▶ [Problem to solve] After locating the line with "rewrite Hpre in E. injection E as <-." in the data that follows, return it and every later line exactly, up to and including the line with "(** ** Properties *)".

##### Task inputs

(** ** Moving a field *)

Lemma splice_remove_Permutation {A : Type} (i : nat) (x : A) (l : list A) :
  l !! i = Some x → l ≡ₚ x :: splice_remove i l.
Proof.
  intros Hi. unfold splice_remove.
  rewrite <- (take_drop_middle l i x Hi) at 1.
  symmetry. apply Permutation_middle.
Qed.

Lemma splice_insert_Permutation {A : Type} (start : Z) (x : A) (l : list A) :
  splice_insert start x l ≡ₚ x :: l.
Proof.
  unfold splice_insert. generalize (splice_start (length l) start). intros i.
  rewrite <- (take_drop i l) at 3.
  symmetry. apply Permutation_middle.
Qed.

Lemma splice_start_bound (len : nat) (start : Z) : (splice_start len start ≤ len)%nat.
Proof. unfold splice_start. case_decide; lia. Qed.

(** C10. For a cached schema document, every field id and every integer
    [newIndex] (negative, or at or past the end, included), the fields of
    the document after [moveField] are a permutation of its fields before,
    its groups and other properties are unchanged, and so are the other
    cached documents.  When the schema is not cached, or no field has the
    id, [moveField] changes nothing. *)
Theorem moveField_permutation
    (s : SchemaStoreState) (schemaFile fieldId : string) (newIndex : Z) :
  (schemas s !! activeKey s schemaFile = None → moveField schemaFile fieldId newIndex s = s)
  ∧ ∀ d, schemas s !! activeKey s schemaFile = Some d →
      (fieldId ∉ field_id <$> schema_fields d → moveField schemaFile fieldId newIndex s = s)
      ∧ (∃ d', schemas (moveField schemaFile fieldId newIndex s) !! activeKey s schemaFile = Some d'
               ∧ schema_fields d' ≡ₚ schema_fields d
               ∧ same_but_fields d d')
      ∧ ∀ key, key ≠ activeKey s schemaFile →
          schemas (moveField schemaFile fieldId newIndex s) !! key = schemas s !! key.
Proof.
  unfold moveField. split.
  { by intros ->. }
  intros d Hd. rewrite Hd.
  destruct (list_find (λ f, field_id f = fieldId) (schema_fields d))
    as [[currentIndex field]|] eqn:Hfind.
  - apply list_find_Some in Hfind as (Hlookup & Hid & _). split_and!.
    + intros Hnot. exfalso. apply Hnot. apply list_elem_of_fmap.
      exists field. split; [done|]. by eapply list_elem_of_lookup_2.
    + eexists. simpl. rewrite lookup_insert_eq. split_and!; [done | | done].
      simpl. rewrite splice_insert_Permutation.
      symmetry. by apply splice_remove_Permutation.
    + intros key Hkey. simpl. by rewrite lookup_insert_ne.
  - split_and!; [done | | done].
    exists d. by split_and!.
Qed.

Lemma moveField_permutation_witness :
  ∃ d', schemas (moveField "core.json" "cclom:title" (-1) sample_state)
          !! "default@1.8.0/core.json" = Some d'
        ∧ schema_fields d' ≡ₚ schema_fields sample_schema
        ∧ same_but_fields sample_schema d'.
Proof.
  destruct (moveField_permutation sample_state "core.json" "cclom:title" (-1))
    as [_ H].
  destruct (H sample_schema) as (_ & H' & _); [reflexivity|].
  exact H'.
Defined.

(** On the sample document: the first field moved to [-1] lands before the
    last one, moved far past the end it lands last. *)
Example moveField_negative_index :
  field_id <$> splice_insert (-1) (sample_field "a" None)
                 [sample_field "b" None; sample_field "c" None]
  = ["b"; "a"; "c"].
Proof. reflexivity. Qed.
(** [overload]: register one more signature under the same name. *)
Definition overload (func : Function) (overloaded : CompiledFunction)
  : Function :=
  match func with
  | Overloaded f =>
      Overloaded (mkCompiledOverloadedFunction
                    (base f) (overloads f ++ [overloaded]))
  | Plain f => Overloaded (mkCompiledOverloadedFunction f [overloaded])
  end.

End CompiledOverloadedFunction.

(** The method call [function.call(args, kwargs)], dispatched on the class. *)
Definition Function_call (f : Function) (args : list Node)
    (kwargs : list (string * Node)) : result Node :=
  match f with
  | Plain f => CompiledFunction.call f args kwargs
  | Overloaded f => CompiledOverloadedFunction.call f args kwargs
  end.
Lemma next_usn_fresh w : in_u 16 w -> next_usn w <> w /\ next_usn w <> 0 /\ next_usn w <> 0xffff.
Proof.
  unfold in_u, next_usn, wrapu. intros H. change (2 ^ 16) with 65536 in *.
  destruct (Z.eqb_spec ((w + 1) mod 65536) 65535), (Z.eqb_spec ((w + 1) mod 65536) 0);
    simpl; dlia.
Qed.

Lemma data_word_at k n : 0 <= k < n -> data_word 255 n (255 + 256 * k) = true.
Proof.
  intros. unfold data_word.
  replace (255 + 256 * k - 255) with (k * 256) by lia. rewrite Z.mod_mul by lia. lia.
Qed.

Lemma data_word_lt n j : j < 255 -> data_word 255 n j = false.
Proof. intros. unfold data_word. lia. Qed.

(** A record that the write fixup has protected is again a record, with the
    same layout. *)
Lemma mst_pre_write_record b n uo w m b1 :
  mst_record b n uo -> rd b (uo / 2) = Ret w ->
  rd_magic b = Ret m -> m <> magic_BAAD -> m <> magic_HOLE ->
  ntfs_mst_pre_write_fixup (Some b) (512 * n) = Ret (None, Some b1) ->
  mst_record b1 n uo /\ rd b1 (uo / 2) = Ret (next_usn w) /\
  (forall k, 0 <= k < n -> rd b1 (255 + 256 * k) = Ret (next_usn w)).
Proof.
  intros Hr Hw Hm Hb Hh Hpre. pose proof Hr as [].
  pose proof (even_half _ mr_even0).
  destruct (mst_pre_write_value b n uo w m) as (b1' & E & Hl & H1); [done..|].
  rewrite Hpre in E. injection E as <-.
  unfold rd_usa_ofs, rd_usa_count in *.
  assert (forall j, 0 <= j < 4 -> rd b1 j = rd b j) as Hhead.
  { intros j Hj. rewrite H1, data_word_lt by lia.
    destruct (Z.eqb_spec j (uo / 2)), (Z.ltb_spec (uo / 2) j); simpl; done || lia. }
  split.
  - constructor; unfold rd_usa_ofs, rd_usa_count; rewrite ?Hhead by lia; done || lia.
  - split.
    + rewrite H1, data_word_lt, Z.eqb_refl by lia. done.
    + intros k Hk. rewrite H1, data_word_at by lia. done.
Qed.

(** ** Properties *)

(** C39. Protecting a record for writing and reading it back (or undoing the
    protection after the write) restores every word of the record outside of
    the update sequence array; the update sequence number is fresh and is
    never 0 or 0xffff. *)
Theorem mst_write_read_roundtrip b n uo w m :
  mst_record b n uo -> rd b (uo / 2) = Ret w -> in_u 16 w ->
  rd_magic b = Ret m -> m <> magic_BAAD -> m <> magic_HOLE ->
  exists b1 b2,
    ntfs_mst_pre_write_fixup (Some b) (512 * n) = Ret (None, Some b1) /\
    ntfs_mst_post_read_fixup b1 (512 * n) = Ret (None, b2) /\
    ntfs_mst_post_write_fixup b1 = Ret b2 /\
    (exists usn, rd b1 (uo / 2) = Ret usn /\ usn <> w /\ usn <> 0 /\ usn <> 0xffff) /\
    zlen b2 = zlen b /\
    forall j, 0 <= j -> ~ (uo / 2 <= j <= uo / 2 + n) -> rd b2 j = rd b j.
Proof.
  intros Hr Hw Hwr Hm Hb Hh. pose proof Hr as [].
  pose proof (even_half _ mr_even0).
  destruct (mst_pre_write_value b n uo w m) as (b1 & Hpre & Hl & H1); [done..|].
  destruct (mst_pre_write_record b n uo w m b1) as (Hr1 & Hu & Hk); [done..|].
  destruct (mst_post_read_value b1 n uo (next_usn w)) as (b2 & Hrd & Hpw & Hl2 & H2); [done..|].
  exists b1, b2. split_and!; try done.
  - exists (next_usn w). split; [done|]. by apply next_usn_fresh.
  - congruence.
  - intros j Hj Hout. rewrite H2 by done. destruct (data_word 255 n j) eqn:E.
    + rewrite H1 by (unfold data_word in E; dlia).
      unfold data_word in E. rewrite data_word_lt by dlia.
      destruct (Z.eqb_spec (uo / 2 + 1 + (j - 255) / 256) (uo / 2)); [dlia|].
      destruct (Z.ltb_spec (uo / 2) (uo / 2 + 1 + (j - 255) / 256)); [|dlia].
      destruct (Z.leb_spec (uo / 2 + 1 + (j - 255) / 256) (uo / 2 + n)); [|dlia].
      simpl. f_equal. dlia.
    + rewrite H1, E by done.
      destruct (Z.eqb_spec j (uo / 2)), (Z.ltb_spec (uo / 2) j), (Z.leb_spec j (uo / 2 + n));
        simpl; done || lia.
Qed.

##########

▶ [Task solution]
  rewrite Hpre in E. injection E as <-.
  unfold rd_usa_ofs, rd_usa_count in *.
  assert (forall j, 0 <= j < 4 -> rd b1 j = rd b j) as Hhead.
  { intros j Hj. rewrite H1, data_word_lt by lia.
    destruct (Z.eqb_spec j (uo / 2)), (Z.ltb_spec (uo / 2) j); simpl; done || lia. }
  split.
  - constructor; unfold rd_usa_ofs, rd_usa_count; rewrite ?Hhead by lia; done || lia.
  - split.
    + rewrite H1, data_word_lt, Z.eqb_refl by lia. done.
    + intros k Hk. rewrite H1, data_word_at by lia. done.
Qed.

(** ** Properties *)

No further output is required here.